I have no doubt that there are countless stories of this kind, of which the experience and outcomes for those involved have varied, however the similarities in the organizational structure of violence and control exhibited by the Sudanese government is uncanny. The government has routinely used detention without charge or trial and the infliction of torture to silence those who could threaten the political regime. Often times those who are detained are not told why and are forbidden access to family or lawyers whilst being subject to interrogation. When Magdy was detained the same routine was used. He was not allowed access to the outside world and was routinely interrogated with the aim of him confessing to any number of crimes, actual or imaginary.
To behave in opposition to the government is treated as the highest form of criminality in Sudan, where protection of the current hierarchal structure is of utmost concern to the officials. For these types of criminals there are, instead, unofficial prisons and ghost houses which were created for those who appeared to causetrouble. In these places, countless cases of torture have been reported by international charity organizations such as Human Rights Watch, Amnesty International, Redress and so on and included such techniques as immersing the head in cold water, burning with cigarette ends, electric shocks, beating with pipes, mock execution, pulling out of finger nails and rape. With rising concerns of the atrocities taking place throughout Sudan, Bashir’s government even imposed curbs on foreign visitors and relief workers and has harassed and detained journalists.

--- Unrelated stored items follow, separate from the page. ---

(* ===== verification/LoginProbe.v ===== *)
(** src/examples/login/simple_client/main.go: a client that reads the challenge of the
    login server, answers with a word that is no key, and prints what comes back. *)

From S2P Require Import Prelude CoreTypes NetMessage GoText GoCrypto Crypt LoginServer.

Definition probe_line : bytes := bytes_of_string "test" ++ [10].

(** [main]: what is written to the socket and what each call prints. [dialled]: what
    dialling answers; [w]: what the write does. *)
Definition probe_main (dialled : res socket) (w : option error) (now : time) : list bytes * list string :=
  match dialled with
  | Err e => ([], ["Failed to connect: " +:+ e])
  | Ok so =>
      let out := ["Connected to login server"] in
      match net_Read 1024 now so with
      | (Err e, _) => ([], out ++ ["Failed to read challenge: " +:+ e])
      | (Ok b, so1) =>
          let out1 := out ++ ["Received: " +:+ string_of_bytes b] in
          match w with
          | Some e => ([], out1 ++ ["Failed to send response: " +:+ e])
          | None =>
              ([probe_line], out1 ++ [match net_Read 1024 now so1 with
                                      | (Err e, _) => "Read error (expected): " +:+ e
                                      | (Ok b2, _) => "Server response: " +:+ string_of_bytes b2
                                      end])
          end
      end
  end.

(** A line of eight bytes in base64 is shorter than the buffer. *)
Lemma key_line_read b rest d now : length b = 8%nat -> past_deadline now (mkSocket [] d) = false ->
  net_Read 1024 now (mkSocket (line_of (Base64Encode b) :: rest) d) = (Ok (line_of (Base64Encode b)), mkSocket rest d).
Proof.
  intros Hb Hd. unfold net_Read. change (past_deadline now (mkSocket (line_of (Base64Encode b) :: rest) d)) with (past_deadline now (mkSocket [] d)).
  rewrite Hd. cbn [Nat.eqb so_in so_deadline]. rewrite (proj2 (Nat.leb_le _ _)); [|done]. unfold line_of, Base64Encode.
  rewrite length_app length_bytes_of_string b64_length Hb. by apply Nat.leb_le.
Qed.

(** The word is base64 for three bytes, so the server takes it for a key and answers
    with its own before it gives up: whatever keys it draws, the client prints the
    challenge and then a response, not the read error it calls expected, and nobody
    was logged in. *)
Theorem probe_is_answered {H} `{!LoginHandler H} rnd1 rnd2 start now now' (s : LoginServer H) :
  now < start + 30 * Second ->
  exists public, DHExchange (RandomKey rnd2) = Ret public /\
    let challengeLine := line_of (Base64Encode (RandomKey rnd1)) in
    let keyLine := line_of (Base64Encode public) in
    ls_handleConnection [probe_line] rnd1 rnd2 None None start now s = (s, [LWrite challengeLine; LWrite keyLine]) /\
    probe_main (Ok (mkSocket [challengeLine; keyLine] None)) None now'
      = ([probe_line], ["Connected to login server"; "Received: " +:+ string_of_bytes challengeLine; "Server response: " +:+ string_of_bytes keyLine]).
Proof.
  intros Hnow. destruct (RandomKey_key rnd1) as [Hch _]. destruct (RandomKey_key rnd2) as [Hsp Hspb].
  rewrite (DHExchange_reference _ Hsp Hspb). eexists. split; [reflexivity|]. cbv zeta. split.
  - unfold ls_handleConnection, exchange. unfold read_b64 at 1, ls_readLine. unfold net_Read at 1.
    assert (past_deadline now (mkSocket [probe_line] (Some (start + 30 * Second))) = false) as -> by (cbn; lia).
    change (TrimSpace (string_of_bytes probe_line)) with "test". cbn [Nat.eqb so_in length probe_line].
    change (Base64Decode "test") with (Some [181; 235; 45]). rewrite (DHExchange_reference _ Hsp Hspb). unfold DHSecret. by rewrite Hsp.
  - unfold probe_main. by rewrite !key_line_read.
Qed.
(* ===== verification/ClusterNode.v ===== *)
(** src/cluster/node.go, the data types of src/cluster/interfaces.go, and the
    ClusterService of src/cluster/integration.go: cluster nodes, the cluster
    manager with its event channel, and the service that starts and stops it.

    Nodes are shared between the table and whoever holds them, so they live on a
    heap. The transport is a parameter: what starting and stopping it answers.
    The event channel is closed by [Stop], and a publication after that panics;
    operations that publish are in the monad [go]. *)

From S2P Require Import Prelude CoreTypes NetMessage GoText LoadBalancer Lifecycle.

(** ** Data *)

Definition NodeID := string.

Inductive NodeState :=
| NodeStateUnknown | NodeStateJoining | NodeStateActive | NodeStateSuspected
| NodeStateLeaving | NodeStateLeft | NodeStateFailed.
#[export] Instance NodeState_eq_dec : EqDecision NodeState.
Proof. solve_decision. Defined.

Definition NodeState_String (ns : NodeState) : string :=
  match ns with
  | NodeStateUnknown => "unknown"
  | NodeStateJoining => "joining"
  | NodeStateActive => "active"
  | NodeStateSuspected => "suspected"
  | NodeStateLeaving => "leaving"
  | NodeStateLeft => "left"
  | NodeStateFailed => "failed"
  end.

Record NodeInfo := mkNodeInfo {
  ni_ID : NodeID;
  ni_Address : string;
  ni_Port : Z;
  ni_State : NodeState;
  ni_Metadata : gmap string string;
  ni_JoinedAt : time;
  ni_LastSeen : time;
  ni_StateChange : time;
  ni_Load : float64;
  ni_Version : string;
}.

Definition ni_set_State (st : NodeState) (now : time) (i : NodeInfo) : NodeInfo :=
  mkNodeInfo (ni_ID i) (ni_Address i) (ni_Port i) st (ni_Metadata i) (ni_JoinedAt i) (ni_LastSeen i) now
    (ni_Load i) (ni_Version i).
Definition ni_set_Load (load : float64) (now : time) (i : NodeInfo) : NodeInfo :=
  mkNodeInfo (ni_ID i) (ni_Address i) (ni_Port i) (ni_State i) (ni_Metadata i) (ni_JoinedAt i) now
    (ni_StateChange i) load (ni_Version i).

Inductive ClusterEventType :=
| EventNodeJoined | EventNodeLeft | EventNodeFailed | EventNodeRecovered
| EventLeaderElected | EventPartition | EventMerge.

(** The data of a state change: the names of the two states. *)
Record ClusterEvent := mkClusterEvent {
  ce_Type : ClusterEventType;
  ce_NodeID : NodeID;
  ce_Timestamp : time;
  ce_Data : option (string * string);
}.

Record ClusterHealth := mkClusterHealth {
  chl_TotalNodes : Z;
  chl_ActiveNodes : Z;
  chl_SuspectedNodes : Z;
  chl_FailedNodes : Z;
  chl_HasLeader : bool;
  chl_LeaderID : NodeID;
  chl_PartitionCount : Z;
  chl_LastUpdate : time;
  chl_IsHealthy : bool;
}.
Lemma unused_inactive id now mt : unused id mt -> 60 * Second <= now -> active_conn id now mt = None.
Proof.
  intros Hu Hn. unfold active_conn. destruct (mt_connections mt !! id) as [i|] eqn:Hi; [cbn|done].
  destruct (mt_conns mt !! i) as [c|] eqn:Hc; [cbn|done]. by rewrite (fresh_inactive now c Hn (Hu _ _ Hi Hc)).
Qed.

Lemma unused_dials id now now' mt n live :
  unused id mt -> 60 * Second <= now -> 60 * Second <= now' -> mt_ctx mt = Some (n, live) ->
  getConnection id None now now' mt =
    Ret (mt_tell (Established id) (add_connection id (mkConnection id (make_chan 100) n live 0 true true []) mt),
         Ok (length (mt_conns mt))).
Proof. intros Hu Hn Hn' Hc. by rewrite /getConnection /createConnection !unused_inactive // /new_connection Hc. Qed.

(** A connection counts as active only after a message has gone through it.
    So of two sends to a node in a row the second dials again: its connection
    replaces the first in the table, while the goroutines of the first go on. When
    the first one ends, it removes its successor by the node id and closes its
    queue, and the send that was given the successor panics. *)
Theorem dropped_connection_takes_successor id t1 t2 t3 t4 now mt n p e h :
  mt_ctx mt = Some (n, true) -> mt_connections mt !! id = None ->
  60 * Second <= t1 -> 60 * Second <= t2 -> 60 * Second <= t3 -> 60 * Second <= t4 ->
  exists mt1 mt2 mt3, let i := length (mt_conns mt) in
    getConnection id None t1 t2 mt = Ret (mt1, Ok i) /\
    getConnection id None t3 t4 mt1 = Ret (mt2, Ok (S i)) /\
    mt_connections mt2 !! id = Some (S i) /\
    (exists c, mt_conns mt2 !! i = Some c /\ ct_reader c = true /\ ct_sender c = true) /\
    handleConnection1 i true (Err e) h now mt2 = Ret mt3 /\
    mt_connections mt3 !! id = None /\
    queue_send (S i) p mt3 = Panic "send on closed channel".
Proof.
  intros Hctx Hid H1 H2 H3 H4.
  set (c := mkConnection id (make_chan 100) n true 0 true true []).
  set (mt1 := mt_tell (Established id) (add_connection id c mt)).
  set (mt2 := mt_tell (Established id) (add_connection id c mt1)).
  assert (Hlen : length (mt_conns mt1) = S (length (mt_conns mt))) by (cbn; rewrite length_app /=; lia).
  assert (Hu : unused id mt) by (intros i d Hi; congruence).
  assert (Hu1 : unused id mt1).
  { intros i d. cbn. rewrite lookup_insert_eq. intros [= <-]. rewrite list_lookup_middle //. by intros [= <-]. }
  assert (Hi : mt_conns mt2 !! length (mt_conns mt) = Some c).
  { cbn. rewrite lookup_app_l; [rewrite length_app /=; lia|]. by rewrite list_lookup_middle. }
  assert (Hsi : mt_conns mt2 !! S (length (mt_conns mt)) = Some c).
  { rewrite -Hlen. cbn. by rewrite list_lookup_middle. }
  assert (Ht : mt_connections mt2 !! id = Some (S (length (mt_conns mt)))).
  { rewrite -Hlen. cbn. by rewrite lookup_insert_eq. }
  eexists mt1, mt2, _. cbn zeta. split_and!.
  - exact (unused_dials _ _ _ _ _ _ Hu H1 H2 Hctx).
  - rewrite -Hlen. exact (unused_dials _ _ _ _ _ _ Hu1 H3 H4 Hctx).
  - done.
  - by exists c.
  - rewrite /handleConnection1 Hi /= /reader_end /removeConnection. cbn -[mt2]. rewrite Ht.
    rewrite (close_conn_open _ (S (length (mt_conns mt))) c); [|done|done].
    rewrite list_lookup_insert_ne; [lia|done].
  - cbn. by rewrite lookup_delete_eq.
  - rewrite /queue_send. cbn -[mt2]. rewrite list_lookup_insert_eq; [|done].
    rewrite length_insert. exact (lookup_lt_Some _ _ _ Hsi).
Qed.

Despite being confronted with human rights abuses by international organizations, such as Waging Peace, Bashir’s government and specifically the NISS, have compiled a long running record of brutality and disregard for international laws. Although Sudan is expected to follow laws implemented by the UN and Vienna Convention, international expectations are largely ignored when they contradict the more restrictive national law and as such, institutions such as prisons are not accountable to an independent overseeing body. Many cases of violations are only brought to the public eye and to bodies such as the United Nations, through non-governmental organizations on behalf of those who have had their rights violated. Not only is this the case due to widespread ignorance of rights discourses in the Sudan but also because many victims are not in a position to take actions themselves. So although there is an awareness of the situation in Sudan, the extent of what takes place is relatively unknown. It creates a state of violence within the country that is able to rule by dominating and terrorizing people from within. It is not simply pain inflicted on individuals through torture but a soul crushing movement of domination over each and every individual, in each and every sphere of life – from the level of cultural expression to the right of fair trial.